- What the task asks
Retype the records below from their first line through the line containing "comparison with [undefined]", and include nothing else.

Supplied records Start Marker

(** * Figma-to-Salt component mapping: a shallow embedding

    The development embeds [SaltComponentMapper] (salt-component-mapper.ts),
    the example cache of [LLMCodeGenerator] and [CodeValidator]
    (llm-code-generator.ts), and proves the properties the specification
    states about them.

    Conventions of the embedding:
    - JavaScript strings are [string]s of 8-bit characters; [toLowerCase]
      folds the ASCII letters only.
    - Numbers read from the design document are finite (they arrive as
      JSON); they are rationals [Q], an absent field is [None], and a
      comparison with [undefined] is false, as in JavaScript.  A
      comparison of two numbers is exact; the result of an addition or a
      division is rounded to the nearest double ([JS.round]).
    - An object used as an insertion-ordered dictionary ([props]) is an
      association list; the [Map] used as example cache is a [gmap]. *)

From Stdlib Require Import String Ascii List ZArith QArith Qround Qabs Qpower Lqa Lia Bool.
From stdpp Require Import gmap strings.
Import ListNotations.

Local Open Scope string_scope.
Local Open Scope list_scope.

(** ** JavaScript string primitives *)

Module JS.

Definition lower_ascii (c : ascii) : ascii :=
  let n := nat_of_ascii c in
  if (Nat.leb 65 n && Nat.leb n 90)%bool then ascii_of_nat (n + 32) else c.

(** [s.toLowerCase()] *)
Fixpoint toLowerCase (s : string) : string :=
  match s with
  | EmptyString => EmptyString
  | String c r => String (lower_ascii c) (toLowerCase r)
  end.

(** [s.startsWith(p)] *)
Fixpoint startsWith (s p : string) : bool :=
  match p, s with
  | EmptyString, _ => true
  | String _ _, EmptyString => false
  | String a p', String b s' => if Ascii.eqb a b then startsWith s' p' else false
  end.

(** [s.includes(p)] *)
Fixpoint includes (s p : string) : bool :=
  if startsWith s p then true
  else match s with
       | EmptyString => false
       | String _ r => includes r p
       end.

(** [s.split(sep)] for a one-character separator *)
Fixpoint split (sep : ascii) (s : string) : list string :=
  match s with
  | EmptyString => [EmptyString]
  | String c r =>
      if Ascii.eqb c sep then EmptyString :: split sep r
      else match split sep r with
           | h :: t => String c h :: t
           | [] => [String c EmptyString]
           end
  end.

(** [arr.pop()] on a freshly split string: the last element *)
Definition pop (l : list string) : string := List.last l EmptyString.

(** [s.repeat(n)] *)
Fixpoint repeat (s : string) (n : nat) : string :=
  match n with
  | O => EmptyString
  | S k => s +:+ repeat s k
  end.

Definition dquote : string := String (ascii_of_nat 34) EmptyString.
Definition newline : string := String (ascii_of_nat 10) EmptyString.

(** [arr.join(sep)] *)
Fixpoint join (sep : string) (l : list string) : string :=
  match l with
  | [] => EmptyString
  | [x] => x
  | x :: r => x +:+ sep +:+ join sep r
  end.

(** [set.add(x)] on a [Set<string>], which keeps insertion order. *)
Definition set_add (x : string) (s : list string) : list string :=
  if existsb (String.eqb x) s then s else s ++ [x].

(** [new Set(xs)]: the distinct elements in order of first occurrence. *)
Definition new_Set (xs : list string) : list string :=
  fold_left (fun s x => set_add x s) xs [].

(** Truthiness of an optional string and of an optional number. *)
Definition truthy_string (o : option string) : bool :=
  match o with
  | Some s => negb (String.eqb s EmptyString)
  | None => false
  end.

Definition truthy_number (o : option Q) : bool :=
  match o with
  | Some q => negb (Qeq_bool q 0)
  | None => false
  end.

(** [a < b] and [a > b] when [a] may be [undefined]. *)
Definition lt (a : option Q) (b : Q) : bool :=
  match a with
  | Some q => negb (Qle_bool b q)
  | None => false
  end.

Definition gt (a : option Q) (b : Q) : bool :=
  match a with
  | Some q => negb (Qle_bool q b)
  | None => false
  end.

(** The result of an arithmetic operation: a double.  A finite double is
    the rational it denotes; the sign of a zero is not kept, no operation
    modelled here tells the two zeros apart. *)
Inductive Double :=
| NaN
| Infinity (negative : bool)
| Finite (q : Q).

(** The integer [e] with [2^e <= a < 2^(e+1)], for a positive [a]. *)
Definition ilog2 (a : Q) : Z :=
  let k := (Z.log2 (Qnum a) - Z.log2 (Zpos (Qden a)))%Z in
  if Qle_bool (2 ^ k) a then k else (k - 1)%Z.

(** The double nearest to the real [x], the tie going to the even
    significand (IEEE 754 binary64, the rounding of every JavaScript
    operation): 53 significant bits, a spacing of no less than [2^-1074],
    and an infinity once the rounded magnitude reaches [2^1024]. *)
Definition round (x : Q) : Double :=
  if Qeq_bool x 0 then Finite 0
  else
    let a := Qabs x in
    let ulp := (2 ^ Z.max (ilog2 a - 52) (-1074))%Q in
    let s := (a / ulp)%Q in
    let n := Qfloor s in
    let r := (s - inject_Z n)%Q in
    let n' := if Qle_bool r (1 # 2)
              then if Qeq_bool r (1 # 2) then (if Z.even n then n else n + 1)%Z else n
              else (n + 1)%Z in
    let v := Qred (inject_Z n' * ulp) in
    if Qle_bool (2 ^ 1024) v then Infinity (negb (Qle_bool 0 x))
    else Finite (if Qle_bool 0 x then v else Qred (- v)).

(** A number field as an operand: [undefined] converts to [NaN]. *)
Definition operand (o : option Q) : Double :=
  match o with
  | Some q => Finite q
  | None => NaN
  end.

(** [x + y] on numbers *)
Definition add (x y : Double) : Double :=
  match x, y with
  | NaN, _ | _, NaN => NaN
  | Infinity a, Infinity b => if Bool.eqb a b then Infinity a else NaN
  | Infinity a, Finite _ | Finite _, Infinity a => Infinity a
  | Finite p, Finite q => round (p + q)
  end.

(** [x / d] for a positive constant [d] *)
Definition div (x : Double) (d : Q) : Double :=
  match x with
  | NaN => NaN
  | Infinity a => Infinity a
  | Finite p => round (p / d)
  end.

(** [a <= b] for a finite [b] *)
Definition number_le (a : Double) (b : Q) : bool :=
  match a with
  | NaN => false
  | Infinity negative => negative
  | Finite q => Qle_bool q b
  end.

(** The names an object literal inherits from [Object.prototype]. *)
Definition object_prototype_keys : list string :=
  [ "constructor"; "__defineGetter__"; "__defineSetter__"; "hasOwnProperty";
    "__lookupGetter__"; "__lookupSetter__"; "isPrototypeOf";
    "propertyIsEnumerable"; "toString"; "valueOf"; "__proto__"; "toLocaleString" ].

(** The text of an inherited member inside a template literal, as V8
    prints it: the prototype object for [__proto__], a builtin function
    for the other names ([Object] is the one named [constructor]). *)
Definition inherited_text (key : string) : string :=
  if String.eqb key "__proto__" then "[object Object]"
  else "function " +:+ (if String.eqb key "constructor" then "Object" else key)
       +:+ "() { [native code] }".

End JS.

(** ** The design tree and the mapped tree *)

Record Layout := mkLayout {
  layout_mode : option string;
  layout_gap : option Q;
  layout_align : option string;
  layout_justify : option string
}.

Record Fill := mkFill {
  fill_color : option (Q * Q * Q);
  fill_opacity : option Q
}.

(** [node.padding] is a number or an object with four sides. *)
Inductive Spacing :=
| SpUndefined
| SpNumber (value : Q)
| SpSides (top right bottom left : option Q).

Record TextStyle := mkTextStyle {
  style_fontSize : option Q;
  style_fontWeight : option Q;
  style_textAlign : option string
}.

Record BoundingBox := mkBoundingBox {
  box_height : option Q
}.

Set Warnings "-register-all".

(** Modelled from the spec: the module [./types] that declares [FigmaNode]
    is not part of the sources.  The record has the Design Node fields of
    the data model that the mapper reads, each optional as in the
    JavaScript object; an absent [children] array is the empty list. *)
Inductive FigmaNode := mkFigmaNode {
  node_name : option string;
  node_type : string;
  node_text : option string;
  node_visible : option bool;
  node_layout : option Layout;
  node_cornerRadius : option Q;
  node_fills : list Fill;
  node_padding : Spacing;
  node_style : option TextStyle;
  node_absoluteBoundingBox : option BoundingBox;
  node_children : list FigmaNode
}.

(** A prop value: a string, a number, a boolean or, read through an
    object literal by a name the literal does not define, the member of
    [Object.prototype] of that name. *)
Inductive PropValue :=
| VStr (s : string)
| VNum (q : Q)
| VBool (b : bool)
| VInherited (key : string).

(** [Record<string, any>]: keys in insertion order. *)
Definition Props := list (string * PropValue).

Fixpoint set_prop (k : string) (v : PropValue) (ps : Props) : Props :=
  match ps with
  | [] => [(k, v)]
  | (k', v') :: r => if String.eqb k' k then (k, v) :: r else (k', v') :: set_prop k v r
  end.

Fixpoint get_prop (k : string) (ps : Props) : option PropValue :=
  match ps with
  | [] => None
  | (k', v) :: r => if String.eqb k' k then Some v else get_prop k r
  end.

(** [Object.assign(target, source)] *)
Definition assign (target source : Props) : Props :=
  fold_left (fun acc kv => set_prop (fst kv) (snd kv) acc) source target.

Inductive SaltComponent := mkSaltComponent {
  sc_type : string;
  sc_import : string;
  sc_props : Props;
  sc_children : list SaltComponent;
  sc_content : option string
}.

Definition with_children (c : SaltComponent) (cs : list SaltComponent) : SaltComponent :=
  mkSaltComponent (sc_type c) (sc_import c) (sc_props c) cs (sc_content c).

(** ** SaltComponentMapper (salt-component-mapper.ts) *)

Module SaltComponentMapper.

(** The catalog, in declaration order ([Object.entries] order). *)
Definition componentMap : list (string * string) :=
  [ ("Button", "@salt-ds/core/Button");
    ("Input", "@salt-ds/core/Input");
    ("Card", "@salt-ds/core/Card");
    ("Text", "@salt-ds/core/Text");
    ("Stack", "@salt-ds/core/StackLayout");
    ("Grid", "@salt-ds/core/GridLayout");
    ("Flex", "@salt-ds/core/FlexLayout");
    ("Dropdown", "@salt-ds/core/Dropdown");
    ("Checkbox", "@salt-ds/core/Checkbox");
    ("Radio", "@salt-ds/core/RadioButton");
    ("Switch", "@salt-ds/core/Switch");
    ("Dialog", "@salt-ds/core/Dialog");
    ("Tabs", "@salt-ds/core/Tabs");
    ("Avatar", "@salt-ds/core/Avatar");
    ("Badge", "@salt-ds/core/Badge");
    ("Tooltip", "@salt-ds/core/Tooltip") ].

Definition catalog_keys : list string := map fst componentMap.

(** [this.componentMap[k]] *)
Fixpoint lookup_import (k : string) (m : list (string * string)) : option string :=
  match m with
  | [] => None
  | (k', v) :: r => if String.eqb k' k then Some v else lookup_import k r
  end.

(** The loop [for (const name of keys) if (lowered.includes(name.toLowerCase())) return name]
    over the lower-cased node name. *)
Fixpoint first_hint (lowered : string) (keys : list string) : option string :=
  match keys with
  | [] => None
  | k :: r =>
      if JS.includes lowered (JS.toLowerCase k) then Some k else first_hint lowered r
  end.

(** [name?.toLowerCase().includes(word)] *)
Definition name_includes (name : option string) (word : string) : bool :=
  match name with
  | Some n => JS.includes (JS.toLowerCase n) word
  | None => false
  end.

Supplied records End Marker

- Expected answer
(** * Figma-to-Salt component mapping: a shallow embedding

    The development embeds [SaltComponentMapper] (salt-component-mapper.ts),
    the example cache of [LLMCodeGenerator] and [CodeValidator]
    (llm-code-generator.ts), and proves the properties the specification
    states about them.

    Conventions of the embedding:
    - JavaScript strings are [string]s of 8-bit characters; [toLowerCase]
      folds the ASCII letters only.
    - Numbers read from the design document are finite (they arrive as
      JSON); they are rationals [Q], an absent field is [None], and a
      comparison with [undefined] is false, as in JavaScript.  A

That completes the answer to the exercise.